Avec un carnet de commandes mondiales de près de 32 milliards d’euros pour Bombardier, et de 6,3 milliards pour Alstom (+11%), les deux leaders du rail affichent un optimisme à toute épreuve. Mais sur l’Hexagone, ils voient fondre leurs carnets de commandes. Si Alstom rafle presque systématiquement la mise avec ses tramways, ce n’est pas le cas de Bombardier qui, lassé de perdre systématiquement les appels d’offres de transport urbain, a renoncé à y répondre.

Reste le marché des trains régionaux et Intercités. « Les besoins identifiés de TER et de TET représentent 400 à 500 trains« , estime Jean Bergé, patron de la division France de Bombardier Transport. Seulement les commandes ne suivent pas.

Manque de financements

Le moindre appétit des régions et de l’État est directement lié aux restrictions budgétaires auxquelles elles sont contraintes. Les régions, autorités compétentes pour les TER doivent se serrer la ceinture, et l’État censé lancer un appel d’offres pour renouveler la flotte des TET, tarde à le faire.

Les constructeurs ferroviaires guettent cet appel d’offres comme le lait sur le feu car cette commande créerait un appel d’air et l’assurance de plusieurs années d’activité dans leurs usines de Crespin (Nord) pour Bombardier et de Reischofenn (Alsace) pour Alstom. Jean Bergé avoue qu’à partir de 2015, « il y a de grande incertitudes sur l’activité de l’usine de Crespin« .

De fortes inquiétudes planent sur la capacité des régions à concrétiser leur méga-commandes de TER : celle des 1000 Regiolis passée à Alstom en 2009 et les 860 Regio2N passée à Bombardier. « À ce jour, nous avons enregistré 171 commandes fermes ce qui nous mène jusqu’à 2016 en terme de production« , explique Henri Poupart-Lafarge. Un retard important par rapport au plan de marche qui « devrait être autour de 400 aujourd’hui« . Mais le patron d’Alstom Transport reste optimiste : « nous avons des signes positifs de certaines régions. Il y aura d’autres commandes, la question est de savoir à quel rythme« .

De son côté, Bombardier n’a écoulé que 80 Regio 2N, sur les 860 en option. 5 régions ont commandé ce TER à deux niveaux : PACA, Rhône-Alpes, Centre, Aquitaine et Nord-Pas-de-Calais.

Un Francilien à Tunis ?

L’autre produit phare de Bombardier sur le marché hexagonal, c’est le « Spacium », plus connu sous son nom commercial « Francilien ». Vendu au syndicat des transports d’Île-de-France (STIF) et à SNCF qui l’exploite sur sa ligne H entre Paris gare du Nord et le Val d’Oise, ce nouveau train aux couleurs acidulées, doté d’un plate-forme haute et de larges baies vitrées, a connu de graves défaillances informatiques au démarrage. Sur les 172 rames commandées, 80 seulement ont été livrées, ce qui vaut de lourdes pénalités à Bombardier. Leur montant gardé bien secret alourdit le coût de développement. Bombardier est donc condamné à le vendre plus pour arriver à le rentabiliser.
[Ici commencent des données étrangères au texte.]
(** X16: whatever the input and the outside world, every request for a
    firmware list carries the type of a gamepad of the catalog, a Beta
    header of 0 or 1, and a timeout of 10 seconds. *)
Theorem requests_name_a_listed_gamepad i : Forall catalog_request (program w i).1.
Proof.
  assert (emits catalog_request (guarded_main w)) as H; [|apply H].
  assert (∀ e, is_post e = false → catalog_request e) as Hweak.
  { intros e He Hp. by rewrite He in Hp. }
  unfold guarded_main. apply emits_try.
  2:{ intros e. apply (emits_weaken (λ e, is_post e = false)); [done|]. unfold print. hush. }
  intros i'. rewrite main_assoc. revert i'.
  apply (emits_bind_at _ (λ chosen, listed chosen.1)).
  - eapply emits_weaken; [|apply choose_offline]. intros e [He _]. by apply Hweak.
  - apply choose_listed.
  - intros [g b] [k Hk]. cbn [fst snd]. apply emits_bind.
    + unfold fetch_stage, fetch_firmware_list, print.
      apply emits_bind.
      * apply emits_bind; [apply emits_emit; by apply Hweak|]. intros _.
        apply emits_try.
        -- apply emits_bind.
           { apply emits_emit. intros _. by exists k, g, b. }
           intros _. apply (emits_weaken (λ e, is_post e = false)); [done|]. hush.
        -- intros e. apply (emits_weaken (λ e, is_post e = false)); [done|]. hush.
      * intros fl. apply (emits_weaken (λ e, is_post e = false)); [done|]. hush.
    + intros fl. apply (emits_weaken (λ e, is_post e = false)); [done|].
      apply late_stages_no_post.
Qed.

Lemma main_exits : exits_with [0; 1] (main w).
Proof.
  unfold main, main_to_download, choose, fetch_stage, download_stage, discovery_stage,
    flash_stage, print_header, display_gamepads, select_gamepad, fetch_firmware_list,
    display_firmware_versions, select_firmware, download_firmware, print_instructions,
    get_gamepad_device_id, get_device_id_fallback, flash_firmware,
    cleanup_firmware_file, print, may_raise.
  stay.
Qed.

(** X17: whatever the input and the outside world, a run that ends with an
    exit status ends with 0 or 1, and a run that ends in a stack trace does
    not end in [KeyboardInterrupt]. *)
Theorem exit_status_is_0_or_1 i :
  match (program w i).2 with
  | Exited status => status = 0 ∨ status = 1
  | Traceback e => e ≠ KeyboardInterrupt
  end.
Proof.
  unfold program, guarded_main, try_except. cbn [snd].
  pose proof (main_exits i) as H. unfold result in *.
  destruct (main w i) as [[t i'] [[]|e|c]]; cbn [fst snd finish] in *.
  - by left.
  - destruct e; cbn; try done; by left.
  - specialize (H c eq_refl). apply elem_of_cons in H as [? | H]; [by left|].
    apply elem_of_cons in H as [? | H]; [by right|]. by apply elem_of_nil in H.
Qed.

(** X18: when the check [fwupdmgr --version] fails with
    [CalledProcessError] or [FileNotFoundError], the run prints the header
    and two lines of advice and exits with status 1: nothing is asked and
    no request is made. *)
Theorem missing_fwupd_exits_before_asking e i :
  fwupdmgr_version w = Some e →
  caught_by [CalledProcessError; FileNotFoundError] e = true →
  program w i =
    (banner ++ [ preflight;
                 EvPrint [Lit "Error: fwupd is not installed or not in PATH."];
                 EvPrint [Lit "Please install fwupd first: sudo apt install fwupd"] ],
     Exited 1).
Proof.
  intros Hv He. apply (program_exit _ _ _ i). unfold main.
  apply bind_exit. unfold main_to_download. apply bind_exit.
  unfold choose, print_header. plumbing. rewrite Hv. cbn -[caught_by]. by rewrite He.
Qed.

(** X19: when standard input ends at the gamepad prompt, after any number
    of lines that are no key of the catalog, the run ends in the stack trace
    of [EOFError]: the guard at the bottom of the file handles
    [KeyboardInterrupt] only. *)
Theorem input_running_out_is_a_traceback bad :
  fwupdmgr_version w = None →
  Forall unlisted bad →
  program w (Line <$> bad) =
    (banner ++ preflight :: listing ++ flat_map (λ _, refused) bad ++ [gamepad_prompt],
     Traceback EOFError).
Proof.
  intros Hv Hbad.
  assert (choose w (Line <$> bad) =
            (banner ++ preflight :: listing ++ flat_map (λ _, refused) bad
               ++ [gamepad_prompt], [], Raise EOFError)) as Hc.
  { rewrite (choose_run _ Hv). rewrite <- (app_nil_r (Line <$> bad)).
    by rewrite (select_gamepad_rounds _ _ Hbad). }
  unfold program, guarded_main, try_except, main, main_to_download.
  by rewrite (bind_raise _ _ _ _ _ _ (bind_raise _ _ _ _ _ _ Hc)).
Qed.


(** X20: when Ctrl-C arrives at the gamepad prompt, after any number of
    lines that are no key of the catalog, the guard at the bottom of the
    file prints [Operation cancelled by user.] and the run ends with status
    0; what was typed after it is not read. *)
Theorem interrupt_at_the_prompt_exits_0 bad rest :
  fwupdmgr_version w = None →
  Forall unlisted bad →
  program w ((Line <$> bad) ++ CtrlC :: rest) =
    (banner ++ preflight :: listing ++ flat_map (λ _, refused) bad
       ++ [gamepad_prompt; EvPrint [Lit (nl +:+ nl +:+ "Operation cancelled by user.")]],
     Exited 0).
Proof.
  intros Hv Hbad.
  assert (choose w ((Line <$> bad) ++ CtrlC :: rest) =
            (banner ++ preflight :: listing ++ flat_map (λ _, refused) bad
               ++ [gamepad_prompt], rest, Raise KeyboardInterrupt)) as Hc.
  { rewrite (choose_run _ Hv). by rewrite (select_gamepad_rounds _ _ Hbad). }
  unfold program, guarded_main, try_except, main, main_to_download.
  rewrite (bind_raise _ _ _ _ _ _ (bind_raise _ _ _ _ _ _ Hc)).
  change (caught_by [KeyboardInterrupt] KeyboardInterrupt) with true.
  plumbing. cbn [fst snd trace result finish]. f_equal.
  rewrite <- !app_assoc. cbn [app]. by rewrite <- !app_assoc.
Qed.

(** X21: the program has reached the fetch of the firmware list with
    gamepad [g] and beta answer [b], and the request fails with a
    [RequestException].  Then [Error fetching firmware list: ...] and
    [Failed to fetch firmware list. Exiting.] follow the request and the run
    ends with status 1. *)
Theorem network_error_exits_1 i tr0 i1 g b e :
  choose w i = (tr0, i1, Ret (g, b)) →
  api w (type g) b = inl e →
  caught_by [RequestException] e = true →
  program w i =
    (tr0 ++ asked g b ++
       [ EvPrint [Lit "Error fetching firmware list: "; FExn e];
         EvPrint [Lit "Failed to fetch firmware list. Exiting."] ],
     Exited 1).
Proof.
  intros Hchoose Hapi He. apply (program_exit _ _ _ i1). unfold main.
  apply bind_exit. unfold main_to_download. rewrite (bind_ret _ _ _ _ _ _ Hchoose).
  cbn [fst snd].
  assert (fetch_stage w g b i1 =
            (asked g b ++
               [ EvPrint [Lit "Error fetching firmware list: "; FExn e];
                 EvPrint [Lit "Failed to fetch firmware list. Exiting."] ],
             i1, Exit 1)) as Hf.
  { unfold fetch_stage, fetch_firmware_list. plumbing. rewrite Hapi.
    cbn -[caught_by]. by rewrite He. }
  by rewrite (bind_exit _ _ _ _ _ _ Hf).
Qed.

(** *** Steps 3 and 4 *)

(** X22: once the versions are displayed, a line that is [q] or [Q] with
    white space around it ends the run with [Exiting.] and status 0: nothing
    is downloaded. *)
Theorem quitting_skips_the_download fl fl' tr0 s rest :
  display_firmware_versions fl (Line s :: rest) = (tr0, Line s :: rest, Ret fl') →
  lower (strip s) = "q" →
  download_stage w fl (Line s :: rest) =
    (tr0 ++ [firmware_prompt; EvPrint [Lit "Exiting."]], rest, Exit 0).
Proof.
  intros Hshow Hq. unfold download_stage. rewrite (bind_ret _ _ _ _ _ _ Hshow).
  assert (select_firmware fl' (Line s :: rest) = ([firmware_prompt], rest, Ret JNull))
    as Hsel.
  { unfold select_firmware. apply ask_until_done. by rewrite bool_decide_true. }
  by rewrite (bind_ret _ _ _ _ _ _ Hsel).
Qed.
La visite du ministre des Transports tunisien à Berlin pendant le salon InnoTrans, venu voir le Francilien de plus près, attise les espoirs de Bombardier de le vendre pour équiper le RER de Tunis. « Si l’on gagne, ce sera contre nos concurrents coréen (Rotem) et suisse (Stadler)« , précise Benoît Gachet, directeur marketing. La réponse de Tunis serait imminente.

Santé insolente des autres marchés

Mais ni André Navarri, président de Bombardier Transport, ni Hubert Poupart-Lafarge, président d’Alstom Transport, n’ont affiché la moindre inquiétude à Berlin, tant d’autres marchés que la France sont bouillonnants. Après le creux de 2009, la croissance de 135% du carnet de commandes enregistrée au premier trimestre 2012 par Alstom transporte le constructeur français sur un petit nuage.

Des chiffres en phase avec ceux révélés par une étude de l’Unife (Union des Industries ferroviaires) qui prévoit une croissance mondiale du secteur de l’ordre de 2,6% par an pendant les six prochaines années. L’Europe et l’Amérique du Nord, qui représentent la moitié du marché mondial devraient connaître des taux de croissance de cet ordre alors que la demande va fortement augmenter dans d’autres pays (+ 7% en Amérique latine, + 8% en Afrique). En Asie, la croissance prévue est de moindre importance (+ 1,9%) mais elle va changer de nature, la baisse du marché de la grande vitesse étant plus que compensée par la forte croissance de l’urbain et du régional.

La croissance attendue du marché mondial, notamment dans les pays émergents, influe sur la stratégie de développement des deux constructeurs qui cherchent à se rapprocher de leur clientèle en créant ou en musclant leurs centres de production locaux. Alstom Transport noue aussi des partenariats un peu partout dans le monde : en Russie avec Promoelectronica, au Kazakhstan avec KZT ou en Algérie ou le Français a créé une coentreprise avec EMA (métro d’Alger) et Ferrovial pour assurer le montage et la maintenance des tramways Citadis.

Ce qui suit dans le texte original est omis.